(RxWiki News) High blood pressure can be a “masked” villain. Readings at a clinic may show normal blood pressure levels, while home readings may give a more accurate view of cardiovascular health.
A new study found that patients who had normal blood pressure readings in a clinic but elevated readings at home (called masked hypertension) faced a greater likelihood of death, heart attack and stroke compared to those who had normal readings both at a clinic and at home.
"Keep track of your blood pressure."
Jan Staessen, MD, head of the Division of Hypertension and Cardiovascular Rehabilitation in the Department of Cardiovascular Diseases at the University of Leuven in Belgium, and colleagues analyzed data on 5,008 patients to gauge the effects of masked high blood pressure.
Hypertension, or high blood pressure, raises the risk of heart attack, stroke and heart disease. While many individuals only get their blood pressure taken in a medical setting, blood pressure readings can also be taken at home.
Dr. Staessen and colleagues noted that self-measured home blood pressure readings were lower than clinic measures by an average of about 7.0 mm Hg/3.0 mm Hg than the standard measure of blood pressure.
The top number in a blood pressure measurement shows systolic pressure, the maximum force of the blood in the arteries. The bottom number shows the diastolic pressure, or the pressure measurement when the heart is relaxed. The American Heart Association defines normal blood pressure as less than 120 for systolic and less than 80 for diastolic. Prehypertension or “high-normal” is higher than 120/80 but lower than 140/90. High blood pressure is 140/90 and above.
Dr. Staessen and team discovered 67 people who had an average optimal blood pressure of less than 120/80 mm Hg in the clinic but still had high-normal blood pressure of more than 130/85 when measured at home. A total of 187 people had a 120/80 mm Hg average reading in the clinic but still had high-normal blood pressure at home.

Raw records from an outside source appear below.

(* ===== verification/TxPoolInv.v ===== *)
(** * The invariant of the transaction pool

    The lists of the pool are well formed, a transaction is in at most one of
    them and under its sender, everything in a list is also in the map of all
    transactions and in the price heap, and every operation of the pool keeps
    this and does not panic. *)
From S2P Require Import Vm StateTransition.
From S2P Require Import Prelude Types Heap TxList TxPriced ManagedState TxPool.

Section Inv.
Context {TX : Transaction} {RO : RangeOrder} {PE : PoolEnv}.
Implicit Types (p : TxPool) (t u x : tx) (a addr : Address) (ts l D X : list tx).

(** The transactions of an account. *)
Definition txs_at (m : gmap Address txList) a : list tx := match m !! a with Some L => list_txs L | None => [] end.
Definition ptxs p a : list tx := txs_at (pending p) a.
Definition qtxs p a : list tx := txs_at (queue p) a.

Definition lists_ok (b : bool) (m : gmap Address txList) : Prop := forall a L, m !! a = Some L -> list_ok L /\ strict L = b.

(** [D] are transactions that may be missing in the price heap, [X] some that
    may be missing in the map of all transactions. *)
Record pool_ok D X p : Prop := mk_pool_ok {
  ok_pending : lists_ok true (pending p);
  ok_queue : lists_ok false (queue p);
  ok_member a t : t ∈ ptxs p a \/ t ∈ qtxs p a -> tx_Sender t = Some a /\ (t ∈ X \/ all p !! tx_Hash t = Some t);
  ok_disjoint a t u : t ∈ ptxs p a -> u ∈ qtxs p a -> tx_Nonce t <> tx_Nonce u;
  ok_hashed : hashed (all p);
  ok_signed h t : all p !! h = Some t -> is_Some (tx_Sender t);
  ok_priced : priced_ok D (all p) (priced p);
  ok_ms : ms_ok (pendingState p);
  ok_head a : 0 <= GetNonce (currentState p) a < 2 ^ 64
}.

Also, there were 315 people with high-normal blood pressure readings in the clinic who had masked hypertension in home readings.
After a median follow-up of just over eight years, 522 study subjects died, and 414 had a fatal or nonfatal cardiovascular episode.

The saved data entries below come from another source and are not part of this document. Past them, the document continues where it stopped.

Lemma promoteExecutables_ok D accounts p :
  pool_ok D [] p -> bounded p ->
  exists p', promoteExecutables accounts p = Some p' /\ pool_ok D [] p' /\ rtc step p p' /\ limited p'.
Proof.
  intros Hp Hb. unfold promoteExecutables. destruct (promote_each_ok D p (match accounts with Some l => l | None => (range (queue p)).*1 end) Hp Hb) as (p1 & -> & H1 & H2).
  rewrite some_bind. destruct (truncate_ok D p1 H1) as (p2 & p3 & -> & E3 & T1 & T2 & _ & T4 & _); [eapply bounded_env; [by apply steps_env|done]|].
  rewrite some_bind. exists p3. split; [done|]. split; [done|]. split; [by etrans|done].
Qed.

(** C27: the pool enforces its limits and keeps its guarantees.  On a
    consistent pool with fewer than [2 ^ 24] transactions of accounts that are
    not local, [promoteExecutables] first promotes what is ready of the given
    accounts, or of all, which is the pool [p1], and ends without panic in a
    pool [p2] where at most [GlobalSlots] transactions are pending, or no
    account but local ones has more than its [AccountSlots]; and at most
    [GlobalQueue] are queued, or only local ones are.  From [p1] to [p2] accounts
    lose their last pending transactions only, never fewer than [AccountSlots]
    are left to them, and local accounts lose nothing. *)
Theorem pool_limits accounts p :
  pool_ok [] [] p -> bounded p ->
  exists p1 p2, each promote_account (match accounts with Some l => l | None => (range (queue p)).*1 end) p = Some p1 /\
    promoteExecutables accounts p = Some p2 /\ limited p2 /\
    (forall a, (exists n, ptxs p2 a = take n (ptxs p1 a)) /\
       Z.min (Z.of_nat (plen p1 a)) (AccountSlots (config p)) <= Z.of_nat (plen p2 a)) /\
    (forall a, contains (locals p) a = true -> ptxs p2 a = ptxs p1 a /\ qtxs p2 a = qtxs p1 a).
Proof.
  intros Hp Hb. unfold promoteExecutables. cbv zeta. set (accts := match accounts with Some _ => _ | None => _ end).
  destruct (promote_each_ok [] p accts Hp Hb) as (p1 & E1 & H1 & H2). rewrite E1, some_bind.
  pose proof (steps_env _ _ H2) as He. pose proof He as (Ec & _ & _ & El & _).
  destruct (truncate_ok [] p1 H1 (bounded_env _ _ He Hb)) as (q & p2 & E2 & E3 & _ & _ & Hk & Hl & Hq). rewrite E2, some_bind.
  exists p1, p2. split; [done|]. split; [done|]. split; [done|]. rewrite <-Ec, <-El.
  split; intros a; [|intros Ha]; destruct (Hk a) as (K1 & K2 & K3); [done|]. split; [by apply K2|by apply Hq].
Qed.

End Limits.
Lemma replace_pending_ok p a L t :
  pool_ok [] [] p -> pending p !! a = Some L -> tx_Sender t = Some a -> all p !! tx_Hash t = None -> Overlaps L t = true ->
  exists r p', replace_pending p a L t = (r, p') /\ pool_ok [] [] p' /\
    match r with inr _ => rtc step p p' | inl b => b = true /\ add_env p t p' /\ added_at p t p' end.
Proof.
  intros Hp HL Hs Hn Hov. destruct (ok_pending _ _ _ Hp a L HL) as [L1 L2]. assert (ptxs p a = list_txs L) as EP by (unfold ptxs; by apply txs_at_Some).
  unfold Overlaps in Hov. apply bool_decide_eq_true in Hov as [o Ho]. pose proof Ho as Ho'. apply list_Get_elem in Ho' as [Hin En]; [|done]. rewrite <-EP in Hin.
  unfold replace_pending. destruct (list_Add_spec L t (PriceBump (config p)) L1) as (b & old & L' & -> & A1 & A2 & A3). fold (put_pending p a L').
  rewrite L2 in A2. destruct b; cbn [negb].
  2:{ destruct A3 as [-> _]. destruct (put_pending_same [] p a L L) as (Q1 & Q2 & _); [done..|]. by eexists (inr _), _. }
  destruct A3 as [-> A3]. rewrite Ho. rewrite <-EP in A3. set (p1 := put_pending p a L').
  assert (forall u, u ∈ qtxs p a -> tx_Nonce t <> tx_Nonce u) as Hq by (intros u Hu; rewrite <-En; by eapply (ok_disjoint _ _ _ Hp a)).
  assert (pool_ok [] [t] p1) as Hp1 by (eapply put_pending_add; try done; [by apply weaken_X|left; by left]).
  assert (ascending tx_Nonce (ptxs p a)) as Hsort by (eapply txs_at_sorted, Hp).
  assert (forall b, ptxs p1 b = if decide (b = a) then put_tx t (ptxs p a) else ptxs p b) as Hpt.
  { intros b. unfold p1, ptxs at 1, put_pending. simpl. rewrite txs_at_insert, A3. done. }
  destruct (ok_member _ _ _ Hp a o) as [Hso [[]%elem_of_nil|Hao] ]; [by auto|].
  pose proof (swap_in_ok [] p1 a (Some o) t Hp1 Hs) as Hsw. set (p2 := track _ t) in *.
  assert (pool_ok [] [] p2) as Hp2.
  { apply Hsw; [left; rewrite Hpt, decide_True by done; by apply elem_put_new|]. intros o' [= <-]. split; [intros ->; congruence|done]. }
  exists (inl true). eexists. split; [done|]. destruct (journalTx_same p2 a t) as (J1 & J2 & J3 & J4 & J5 & J6 & J7 & J8).
  split; [destruct (journalTx_ok [] [] p2 a t Hp2); by constructor|]. split; [done|]. split.
  - destruct (track_old_env p p1 (Some o) t) as (T1 & T2 & T3 & T4 & T5); [done..|]. fold p2 in T1, T2, T3, T4, T5.
    unfold add_env. simpl. by rewrite J1, J2, J3, J4, J5.
  - exists a. split; [done|]. unfold ptxs, qtxs, pnonce. simpl. rewrite J6, J7, J8. fold (ptxs p a) (qtxs p a). split; [|split; [done|] ].
    + intros b Hb. split; [|done]. specialize (Hpt b). by rewrite decide_False in Hpt.
    + rewrite decide_True by (rewrite <-En; by apply list_elem_of_fmap_2). specialize (Hpt a). by rewrite decide_True in Hpt.
Qed.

The researchers calculated that patients with optimal blood pressure in the clinic but masked high blood pressure faced a death rate of more than twice that of those with optimal pressure in the clinic without masked high blood pressure. Compared to this group, patients with normal in-clinic readings but with masked high blood pressure had a 57 percent greater likelihood of death and those with high-normal blood pressure in the clinic but masked high pressure had a 54 percent higher chance of dying.
The authors of this study observed that patients with masked hypertension were more likely to be male, older and more obese. They were also more likely to smoke and to have diabetes or a history of cardiovascular disease.

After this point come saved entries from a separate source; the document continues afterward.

Lemma removed_executable p t p' : same_env p p' -> removed_at p t p' -> executable p -> executable p'.
Proof.
  intros (_ & E1 & E2 & _) [H1 H2] He. pose proof He as [G P]. set (a := sender t) in *. destruct (G a) as [Gn Gp].
  apply (executable_at p p' a); try done; [intros b Hb; by destruct (H1 b Hb) as (? & _ & ? & _)|..]; revert H2; case_decide as Hin.
  - intros (Ept & _). destruct (run_filter_lt _ _ _ Gn Hin) as [F1 F2]. rewrite <-Ept in F1. unfold plen. by rewrite (seqZ_length_eq _ (cur p a) (tx_Nonce t - cur p a)) by (done || lia).
  - intros (Ept & _). unfold plen in *. by rewrite Ept.
  - intros (Ept & Epn & _). destruct (run_filter_lt _ _ _ Gn Hin) as [F1 F2]. rewrite <-Ept in F1. unfold plen. rewrite (seqZ_length_eq _ (cur p a) (tx_Nonce t - cur p a)), Epn, Gp by (done || lia).
    unfold nonces_of in Gn. rewrite Gn in Hin. apply elem_of_seqZ in Hin. unfold plen in *. lia.
  - intros (Ept & -> & _). unfold plen in *. by rewrite Ept.
  - intros (-> & _) u [_ ?]%list_elem_of_filter. by left.
  - intros (-> & _) u ?. by left.
Qed.

Lemma payable_sorted D p a : pool_ok D [] p -> ascending tx_Nonce (payable p a).
Proof. intros Hp. unfold payable. apply sorted_filter, sorted_filter. eapply txs_at_sorted, Hp. Qed.

(** What is ready continues the pending run. *)
Lemma ready_run D p a : pool_ok D [] p -> gapless p -> nonces_of (ready p a) = seqZ (pnonce p a) (Z.of_nat (length (ready p a))).
Proof.
  intros Hp G. destruct (G a) as [Gn Gp]. unfold ready, ready_txs. destruct (payable p a) as [|u l] eqn:Epay; [done|].
  destruct (Z.ltb_spec (pnonce p a) (tx_Nonce u)) as [Hlt|Hge]; [done|]. assert (tx_Nonce u = pnonce p a) as <-; [|apply run_from_nonces].
  assert (u ∈ payable p a) as Hu by (rewrite Epay; by left). unfold payable in Hu. rewrite !list_elem_of_filter in Hu. destruct Hu as (_ & Hc & Hu). fold (cur p a) in Hc.
  destruct (Z.le_gt_cases (pnonce p a) (tx_Nonce u)) as [Hle|Hgt]; [lia|]. exfalso.
  assert (tx_Nonce u ∈ nonces_of (ptxs p a)) as (v & Ev & Hv)%list_elem_of_fmap by (rewrite Gn; apply elem_of_seqZ; lia).
  by apply (ok_disjoint _ _ _ Hp a v u).
Qed.

Lemma ready_queued p a t : t ∈ ready p a -> t ∈ payable p a /\ t ∈ qtxs p a.
Proof.
  intros Ht. assert (t ∈ payable p a) as Hpay by (rewrite <-(ready_prefix (pnonce p a)); apply elem_of_app; by left).
  split; [done|]. unfold payable in Hpay. rewrite !list_elem_of_filter in Hpay. apply Hpay.
Qed.

Lemma promoted_executable D p a p' : pool_ok D [] p -> low p -> same_env p p' -> promoted_at p a p' -> executable p -> executable p'.
Proof.
  intros Hp Hlow (_ & E1 & E2 & _) (H1 & H2 & H3 & _) He. pose proof He as [G P]. destruct (G a) as [Gn Gp]. pose proof (ready_run D p a Hp G) as Hr. rewrite Gp in Hr.
  unfold plen in *. rewrite (put_run _ _ _ Gn Hr) in H2. rewrite (run_last _ _ (cur p a) _ Hr) in H3;
    [|intros t [_ Ht]%ready_queued; eapply low_member; [exact Hp|exact Hlow|right; exact Ht]|exact Gp].
  apply (executable_at p p' a); try done; [intros b Hb; by destruct (H1 b Hb) as (? & _ & ?)|..]; unfold plen; rewrite H2.
  - unfold nonces_of in *. rewrite fmap_app, Gn, Hr, length_app, Nat2Z.inj_add, seqZ_app by lia. done.
  - rewrite H3, length_app. lia.
  - intros t [Ht|Ht]%elem_of_app; [by left|right]. apply ready_queued in Ht as [Hpay _]. unfold payable in Hpay. by apply list_elem_of_filter in Hpay as [? _].
Qed.

Lemma capped_executable p a l t p' : same_env p p' -> capped_at p a l t p' -> executable p -> executable p'.
Proof.
  intros (_ & E1 & E2 & _) (H1 & H2 & H3 & H4 & _) He. pose proof He as [G P]. destruct (G a) as [Gn Gp]. unfold plen in *. rewrite H1 in *.
  unfold nonces_of in Gn. rewrite fmap_app, length_app, Nat2Z.inj_add, seqZ_app in Gn by lia. apply app_inj_2 in Gn as [Gn Gt]; [|done]. injection Gt as Et.
  apply (executable_at p p' a); try done; unfold plen; rewrite H2.
  - done.
  - rewrite H3, Gp, length_app. simpl. lia.
  - intros u Hu. left. rewrite H1. apply elem_of_app. by left.
Qed.

Lemma step_executable p p' : step p p' -> low p -> executable p -> executable p'.
Proof.
  intros ( [D Hp] & _ & He & [t _ Hm|a Hm|a l t Hm|Hm]) Hlow H.
  - by eapply removed_executable.
  - by eapply promoted_executable.
  - by eapply capped_executable.
  - destruct He as (_ & E1 & E2 & _). eapply executable_same; [done|done| |done]. intros a. by destruct (Hm a) as (? & _ & ?).
Qed.

Lemma add_step_executable ts p p' : add_step ts p p' -> executable p -> executable p'.
Proof.
  intros ( [D Hp] & _ & t & a & _ & Hs & Haf & _ & (_ & E1 & E2 & _) & a' & Hs' & H1 & H2 & H3) He. assert (a' = a) as -> by congruence.
  pose proof He as [G P]. destruct (G a) as [Gn Gp]. apply (executable_at p p' a); try done; [intros b Hb; by destruct (H1 b Hb)|..]; unfold plen; revert H3; case_decide as Hin; intros [-> _].
  - rewrite <-length_nonces, put_tx_nonces, length_nonces by (done || eapply txs_at_sorted, Hp). done.
  - done.
  - rewrite <-length_nonces, put_tx_nonces, length_nonces by (done || eapply txs_at_sorted, Hp). by rewrite H2.
  - by rewrite H2.
  - intros u [->|[Hu _] ]%elem_put_tx; [by right|by left|eapply txs_at_sorted, Hp].
  - intros u Hu. by left.
Qed.

Lemma evolve_executable ts p p' : Forall not_last ts -> evolve ts p p' -> low p -> executable p -> low p' /\ executable p'.
Proof.
  intros Hts. rewrite Forall_forall in Hts. induction 1 as [p|p1 p2 p3 [H|H] _ IH]; [done|..]; intros Hl He; apply IH.
  - pose proof H as (_ & _ & (_ & _ & _ & _ & Hs) & _). by eapply low_env.
  - by eapply step_executable.
  - destruct H as (_ & _ & t & a & Ht & _ & _ & _ & Hadd & _). eapply low_add; [done|by apply Hts|done].
  - by eapply add_step_executable.
Qed.

(** ** New heads *)

Lemma run_prefix l1 l2 c : nonces_of (l1 ++ l2) = seqZ c (Z.of_nat (length (l1 ++ l2))) -> nonces_of l1 = seqZ c (Z.of_nat (length l1)).
Proof.
  unfold nonces_of. rewrite fmap_app, length_app, Nat2Z.inj_add, seqZ_app by lia. intros H. apply app_inj_1 in H as [H _]; [done|].
  rewrite length_fmap, length_seqZ. lia.
Qed.

Lemma run_filter_ge l c n :
  nonces_of l = seqZ c (Z.of_nat (length l)) -> exists c', let l' := filter (fun t => n <= tx_Nonce t) l in nonces_of l' = seqZ c' (Z.of_nat (length l')).
Proof.
  revert c. induction l as [|u l IH]; intros c E; [by exists c|]. destruct (Z.le_gt_cases n c) as [Hle|Hgt].
  - exists c. cbv zeta. rewrite filter_all; [done|]. apply Forall_forall. intros v Hv. apply (list_elem_of_fmap_2 tx_Nonce) in Hv.
    unfold nonces_of in E. rewrite E in Hv. apply elem_of_seqZ in Hv. lia.
  - unfold nonces_of in E. simpl length in E. rewrite Nat2Z.inj_succ, seqZ_cons, Z.pred_succ, fmap_cons in E by lia. injection E as Eu E.
    rewrite filter_cons_False by lia. by apply (IH (Z.succ c)).
Qed.

Lemma demoted_run p a c :
  nonces_of (ptxs p a) = seqZ c (Z.of_nat (length (ptxs p a))) -> nonces_of (demoted p a) = seqZ (cur p a) (Z.of_nat (length (demoted p a))).
Proof.
  intros E. unfold demoted. fold (cur p a). destruct (starts_at (cur p a) (payable_run p a)) eqn:Es; [|done].
  destruct (run_filter_ge _ _ (cur p a) E) as [c' E']. cbv zeta in E'. unfold payable_run in *. fold (cur p a) in *. set (l := filter _ _) in *.
  destruct (take_while_prefix (affordable (GetBalance (currentState p) a) (currentMaxGas p)) l) as [l2 El]. rewrite El in E'. apply run_prefix in E'.
  destruct (take_while _ l) as [|t r]; [done|]. simpl in Es. apply Z.eqb_eq in Es. assert (c' = cur p a) as <-; [|done].
  unfold nonces_of in E'. simpl length in E'. rewrite Nat2Z.inj_succ, seqZ_cons, fmap_cons in E' by lia. by injection E' as <- _.
Qed.

Lemma take_while_true f l t : t ∈ take_while f l -> f t = true.
Proof. induction l as [|u l IH]; simpl; [by intros ?%elem_of_nil|]. destruct (f u) eqn:E; [|by intros ?%elem_of_nil]. by intros [->|?]%elem_of_cons; auto. Qed.

Lemma demoted_paid p a t : t ∈ demoted p a -> affordable (GetBalance (currentState p) a) (currentMaxGas p) t = true.
Proof. unfold demoted. case_match; [|by intros ?%elem_of_nil]. apply take_while_true. Qed.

“We suggest that in individuals at risk for masked hypertension, home blood pressure monitoring should be included in the strategy of primary prevention of cardiovascular complication,” these authors wrote.
Sarah Samaan, MD, cardiologist and physician partner at the Baylor Heart Hospital in Plano, Texas, told dailyRx News, “We often hear about ‘white coat hypertension,’ or blood pressure that is high in the doctor's office, but normal at home. However, masked hypertension, or high blood pressure at home but normal pressure in the office, is important as well, and more common than many people realize.”
She added that for those at risk of hypertension, checking home blood pressures from time to time can help identify a problem before serious consequences occur.
“When we physicians see patients in the office, we usually have a single blood pressure reading to rely on,” said Dr. Samaan. “It makes much more sense to have a series of readings over time, so we can detect any important trends. One to two readings per week, at different times of the day, is usually all that is necessary. Bring that information with you to your next office visit to help your doctor optimize your care."
This study was published in January in PLoS Medicine.
This study was funded by numerous foundations and government organizations in Europe and Japan.
The authors declared no conflicts of interest.